Abstract
Odor emissions are a common environmental problem that can have significant impacts on quality of life. Odor emissions are due to a variety of sources, including industrial processes, agriculture, and waste management facilities. When released into the air, these odorous compounds are often cause of nuisance and complaints.
Industrial plants responsible for the emission of odours are often characterised by the presence of stacks with relatively low height and small diameter. Therefore, it is important to simulate as precisely as possible the emissions from these stacks, because their impact may be close to the point of release.
In particular, the exit of these stacks is not always vertical and free, more often than not a rain cap may be present, or the terminal may be horizontal or with any inclination with respect to the vertical, including gooseneck tips pointing toward the ground. When sensitive receptors are close to the stacks, the terminal configuration may play an important role on the final impact.
There are some methods to consider non vertical or obstructed stacks within atmospheric dispersion models. Some methods require the adoption of a very low exit speed and the calculation of an equivalent diameter; one of these methods has been incorporated in AERMOD. Another well-known model, CALPUFF, allows nullifying the momentum flux factor. Finally, the Lagrangian particle model LAPMOD simulates exit terminals with any slope and direction thanks to the numerical plume rise algorithms adopted in its formulation.

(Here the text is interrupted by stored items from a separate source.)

(* ===== verification/Server.v ===== *)
(** * The HTTP service ([main.go])

    [main] opens the log, builds the index, replays the log and serves requests.  A
    handler is a function over the index that returns the response it writes.

    From [net/http] the model has what the program relies on: the routing of
    [ServeMux] (paths are cleaned by a redirect, the pattern with the longest match
    wins, a path that lacks the final slash of a pattern is redirected), path
    unescaping, the limit on a request's body, and that a panic of a handler ends
    its connection and not the process.  Responses are the values handed to the JSON
    encoder.  The JSON decoder is the argument [Decode]. *)

From S2P Require Import Prelude Keys Helpers BTStack Wal BTree BTreeDelete Recovery.
Local Open Scope Z_scope.

(** ** Strings *)

Definition slash : Z := 47.

(** [strings.TrimPrefix]. *)
Fixpoint strip (prefix s : bytes) : option bytes :=
  match prefix, s with
  | [], _ => Some s
  | a :: p, b :: s' => if a =? b then strip p s' else None
  | _ :: _, [] => None
  end.
Definition TrimPrefix (s prefix : bytes) : bytes := default s (strip prefix s).

(** [strings.Contains(s, "/")]. *)
Definition ContainsSlash (s : bytes) : bool := existsb (Z.eqb slash) s.

Definition hex_digit (a : Z) : option Z :=
  if (48 <=? a) && (a <=? 57) then Some (a - 48)
  else if (65 <=? a) && (a <=? 70) then Some (a - 55)
  else if (97 <=? a) && (a <=? 102) then Some (a - 87)
  else None.

(** [url.PathUnescape]; [None] for an incomplete or invalid escape. *)
Fixpoint PathUnescape (s : bytes) : option bytes :=
  match s with
  | [] => Some []
  | c :: s' =>
      if c =? 37 then
        match s' with
        | a :: b :: r =>
            x ← hex_digit a; y ← hex_digit b; r' ← PathUnescape r; Some (16 * x + y :: r')
        | _ => None
        end
      else r ← PathUnescape s'; Some (c :: r)
  end.

(** [strconv.Atoi]: an optional sign, decimal digits, and the range of [int]. *)
Fixpoint digits (acc : Z) (s : bytes) : option Z :=
  match s with
  | [] => Some acc
  | c :: s' => if (48 <=? c) && (c <=? 57) then digits (10 * acc + (c - 48)) s' else None
  end.
Definition Atoi (s : bytes) : option Z :=
  let '(neg, ds) := match s with
    | c :: s' => if c =? 45 then (true, s') else if c =? 43 then (false, s') else (false, s)
    | [] => (false, s)
    end in
  match ds with
  | [] => None
  | _ =>
      n ← digits 0 ds;
      let v := if neg : bool then - n else n in
      if (- 2 ^ 63 <=? v) && (v <? 2 ^ 63) then Some v else None
  end.

(** ** Requests and responses *)

(** [Query] holds the parsed query, [Cancelled] whether the request's context is done. *)
Record Request := mkRequest {
  Method : string; EscapedPath : bytes; Query : list (bytes * bytes); Cancelled : bool; Body : bytes }.

Record KV := mkKV { kv_Key : bytes; kv_Val : bytes }.
Record RangeRes := mkRangeRes { rr_Status : string; rr_Count : Z; rr_Results : list KV }.
Record DelResp := mkDelResp { dr_Status : string; dr_Deleted : bool }.
Record ErrResp := mkErrResp { Error : string }.

Inductive json_value := JKV (v : KV) | JRange (v : RangeRes) | JDel (v : DelResp) | JErr (v : ErrResp).

(** A JSON response, a plain text, or a redirect to a path. *)
Inductive Response := JSON (status : Z) (v : json_value) | Text (status : Z) (s : string) | Redirect (path : bytes).

Definition StatusOK : Z := 200.
Definition StatusBadRequest : Z := 400.
Definition StatusMethodNotAllowed : Z := 405.
Definition StatusRequestTimeout : Z := 408.

(** [query.Get]: the first value of the key, or the empty string. *)
Definition query_Get (q : list (bytes * bytes)) (key : string) : bytes :=
  match list_find (fun p => p.1 = str key) q with Some (_, (_, v)) => v | None => [] end.

(** The body behind [http.MaxBytesReader]: its bytes up to the limit, and whether
    reading on is an error. *)
Record reader := mkReader { rd_bytes : bytes; rd_tooLarge : bool }.
Definition maxBodyBytes : Z := Z.shiftl 10 20.
Definition MaxBytesReader (b : bytes) (n : Z) : reader :=
  if Z.of_nat (length b) <=? n then mkReader b false else mkReader (take (Z.to_nat n) b) true.

(** ** Routing *)

(** The parts of a path between its slashes; the first slash is dropped. *)
Fixpoint split_slash (s : bytes) : list bytes :=
  match s with
  | [] => [[]]
  | c :: s' =>
      if c =? slash then [] :: split_slash s'
      else match split_slash s' with [] => [[c]] | p :: ps => (c :: p) :: ps end
  end.
Definition segments (p : bytes) : list bytes := split_slash (tail p).

(** [path.Clean] of a rooted path, on its parts: empty parts and dots go away, two
    dots take the part before them along. *)
Fixpoint clean_parts (kept : list bytes) (ps : list bytes) : list bytes :=
  match ps with
  | [] => reverse kept
  | p :: ps' =>
      if decide (p = [] \/ p = str ".") then clean_parts kept ps'
      else if decide (p = str "..") then clean_parts (tail kept) ps'
      else clean_parts (p :: kept) ps'
  end.
Definition join_parts (ps : list bytes) : bytes :=
  match ps with [] => [slash] | _ => concat ((fun p => slash :: p) <$> ps) end.

Definition cleanPath (p : bytes) : bytes :=
  match p with
  | [] => [slash]
  | c :: _ =>
      let p := if c =? slash then p else slash :: p in
      let np := join_parts (clean_parts [] (segments p)) in
      if decide (last p = Some slash /\ np <> [slash]) then np ++ [slash] else np
  end.

(** The registered patterns: literal parts, and whether more may follow. *)
Inductive handler := Hello | GetKey | AddKey | GetRange | RemoveKey.
Record pattern := mkPattern { pat_parts : list bytes; pat_multi : bool; pat_handler : handler }.

Definition patterns : list pattern :=
  [mkPattern [] true Hello;
   mkPattern [str "kv"] true GetKey;
   mkPattern [str "kv"] false AddKey;
   mkPattern [str "kv"; str "range"] false GetRange;
   mkPattern [str "kv"; str "remove"] true RemoveKey].

(** What is left of the parts behind the literal ones. *)
Fixpoint parts_after (lits parts : list bytes) : option (list bytes) :=
  match lits, parts with
  | [], _ => Some parts
  | a :: l, b :: p => if decide (a = b) then parts_after l p else None
  | _ :: _, [] => None
  end.
Definition pat_match (parts : list bytes) (pt : pattern) : bool :=
  match parts_after (pat_parts pt) parts with
  | None => false
  | Some rest => if pat_multi pt then negb (bool_decide (rest = [])) else bool_decide (rest = [])
  end.

(** The matching pattern with the most literal parts. *)
Definition better (parts : list bytes) (best : option pattern) (pt : pattern) : option pattern :=
  if pat_match parts pt then
    match best with
    | Some b => if (length (pat_parts b) <? length (pat_parts pt))%nat then Some pt else best
    | None => Some pt
    end
  else best.
Definition find_pattern (path : bytes) : option pattern :=
  foldl (better ((fun p => default p (PathUnescape p)) <$> segments path)) None patterns.

Definition exactMatch (n : option pattern) (path : bytes) : bool :=
  match n with
  | None => false
  | Some pt =>
      if negb (pat_multi pt) then true
      else if negb (bool_decide (last path = Some slash)) then false
      else (S (length (pat_parts pt)) =? length (filter (fun c => c = slash) path))%nat
  end.

(** [findHandler]: a handler, or the path to redirect to. *)
Definition findHandler (method : string) (escaped path : bytes) : handler + bytes :=
  let p := if decide (method = "CONNECT"%string) then escaped else cleanPath escaped in
  let n := find_pattern p in
  if negb (exactMatch n p) && negb (bool_decide (last p = Some slash)) && exactMatch (find_pattern (p ++ [slash])) (p ++ [slash])
  then inr (cleanPath path ++ [slash])
  else if decide (p <> escaped) then inr p
  else inl (from_option pat_handler Hello n).

(** ** Handlers *)

Section Server.
Context {C F : Type} `{!CacheOps C F}.
Context (Decode : reader -> KV + string).
Local Abbreviation MT := (M (BTree C)).

Definition writeJSON (status : Z) (v : json_value) : MT Response := mret (JSON status v).
Definition write_error (status : Z) (e : string) : MT Response := writeJSON status (JErr (mkErrResp e)).

Definition getKey (fuel : nat) (r : Request) (path : bytes) : MT Response :=
  if decide (Method r <> "GET"%string) then write_error StatusMethodNotAllowed "method not allowed"
  else
    let key := TrimPrefix path (str "/kv/") in
    if bool_decide (key = []) || ContainsSlash key then write_error StatusBadRequest "invalid key in path"
    else
      res ← catch (Get fuel key);
      match res with
      | inr err => write_error StatusBadRequest (Message err)
      | inl val => writeJSON StatusOK (JKV (mkKV key val))
      end.

Definition getRange (fuel : nat) (r : Request) : MT Response :=
  if decide (Method r <> "GET"%string) then write_error StatusMethodNotAllowed "method not allowed"
  else
    let start := query_Get (Query r) "start" in
    let end_ := query_Get (Query r) "end" in
    let limitStr := query_Get (Query r) "limit" in
    if decide (start = []) then write_error StatusBadRequest "invalid start query parameter"
    else
      match (if decide (limitStr = []) then Some 10 else Atoi limitStr) with
      | None => mret (Text StatusBadRequest "invalid limit parameter")
      | Some limit =>
          res ← catch (RangeSearch fuel start end_ (i32 limit));
          match res with
          | inr err => write_error StatusBadRequest (Message err)
          | inl results =>
              writeJSON StatusOK (JRange (mkRangeRes "success" (Z.of_nat (length results))
                ((fun it => mkKV (ri_Key it) (ri_Val it)) <$> results)))
          end
      end.

(** The result of [InsertValue] is dropped. *)
Definition addKey (fuel : nat) (r : Request) : MT Response :=
  if decide (Method r <> "PUT"%string) then write_error StatusMethodNotAllowed "method not allowed"
  else if Cancelled r then write_error StatusRequestTimeout "request cancelled"
  else
    match Decode (MaxBytesReader (Body r) maxBodyBytes) with
    | inr err => write_error StatusBadRequest ("invalid JSON: " +:+ err)
    | inl payload =>
        if decide (kv_Key payload = []) then write_error StatusBadRequest "key is required"
        else
          ignore (InsertValue fuel [kv_Key payload] [kv_Val payload] []);;
          writeJSON StatusOK (JKV payload)
    end.

Definition removeKey (fuel : nat) (r : Request) (path : bytes) : MT Response :=
  if decide (Method r <> "DELETE"%string) then write_error StatusMethodNotAllowed "method not allowed"
  else
    let key := TrimPrefix path (str "/kv/remove/") in
    if bool_decide (key = []) || ContainsSlash key then write_error StatusBadRequest "invalid key in path"
    else
      res ← catch (DeleteValue fuel [key] []);
      match res with
      | inr err => write_error StatusBadRequest (Message err)
      | inl del => writeJSON StatusOK (JDel (mkDelResp "success" del))
      end.

(** [setKey] is not registered.  It does not return after an error, so it writes
    two responses. *)
Definition setKey (fuel : nat) (r : Request) (path : bytes) : MT (list Response) :=
  if decide (Method r <> "GET"%string) then e ← write_error StatusMethodNotAllowed "method not allowed"; mret [e]
  else
    let key := TrimPrefix path (str "/kv/") in
    if bool_decide (key = []) || ContainsSlash key then e ← write_error StatusBadRequest "invalid key in path"; mret [e]
    else
      res ← catch (Get fuel key);
      match res with
      | inr err =>
          e ← write_error StatusBadRequest (Message err);
          ok ← writeJSON StatusOK (JKV (mkKV key []));
          mret [e; ok]
      | inl val => ok ← writeJSON StatusOK (JKV (mkKV key val)); mret [ok]
      end.

(** A request whose path has an invalid escape is refused before it is routed. *)
Definition ServeHTTP (fuel : nat) (r : Request) : MT Response :=
  match PathUnescape (EscapedPath r) with
  | None => mret (Text StatusBadRequest "400 Bad Request")
  | Some path =>
      match findHandler (Method r) (EscapedPath r) path with
      | inr target => mret (Redirect target)
      | inl Hello => mret (Text StatusOK "Hello, world! Server is running on port 8080.")
      | inl GetKey => getKey fuel r path
      | inl AddKey => addKey fuel r
      | inl GetRange => getRange fuel r
      | inl RemoveKey => removeKey fuel r path
      end
  end.

(** ** The server *)

(** What a client sees: a response, a closed connection after a panic, or nothing;
    [Unfinished] is the model's fuel running out. *)
Inductive answer := Answer (r : Response) | Closed | Hangs | Unfinished.

Definition serve (fuel : nat) (r : Request) (t : BTree C) : answer * BTree C :=
  match ServeHTTP fuel r t with
  | (Val resp, t') => (Answer resp, t')
  | (Err e, t') => (Closed, t')
  | (Panic _, t') => (Closed, t')
  | (Blocked, t') => (Hangs, t')
  | (OutOfFuel, t') => (Unfinished, t')
  end.

Fixpoint serve_all (fuel : nat) (rs : list Request) (t : BTree C) : list answer * BTree C :=
  match rs with
  | [] => ([], t)
  | r :: rs' =>
      let '(a, t1) := serve fuel r t in
      let '(l, t2) := serve_all fuel rs' t1 in (a :: l, t2)
  end.

(** [main] up to [runServer]: the log's files as they are on disk, the cache as
    [NewCache] returns it, and the index after recovery. *)
Definition main_start (steps fuel : nat) (walFile conf : bytes) (cache : C) : outcome (BTree C) :=
  match NewWalWriter walFile conf with
  | Val wal =>
      let btree := NewIndex wal cache in
      match NewRecoveryMngr (w_conf wal) (w_file wal) with
      | None => Val btree
      | Some rMngr =>
          match Recover steps fuel rMngr btree with
          | (Val _, btree') => Val btree'
          | (Err err, _) => Panic (Message err)
          | (Panic p, _) => Panic p
          | (Blocked, _) => Blocked
          | (OutOfFuel, _) => OutOfFuel
          end
      end
  | Err err => Panic (Message err)
  | Panic p => Panic p
  | Blocked => Blocked
  | OutOfFuel => OutOfFuel
  end.

End Server.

In this work an inter- and intra-comparison of model results for different exit terminals have been performed. The results of different models (CALPUFF and LAPMOD) for stacks with the same exit terminal have been examined, as well as the results obtained for the same model with different stack terminals. The analysis was limited to CALPUFF and LAPMOD because they use exactly the same meteorological input deriving from CALMET. The comparison with AERMOD would have been interesting, but that means to use another set of meteorological data, making it more difficult to understand if possible different results are due to the way the stack terminal is simulated or to the meteorological input to the models.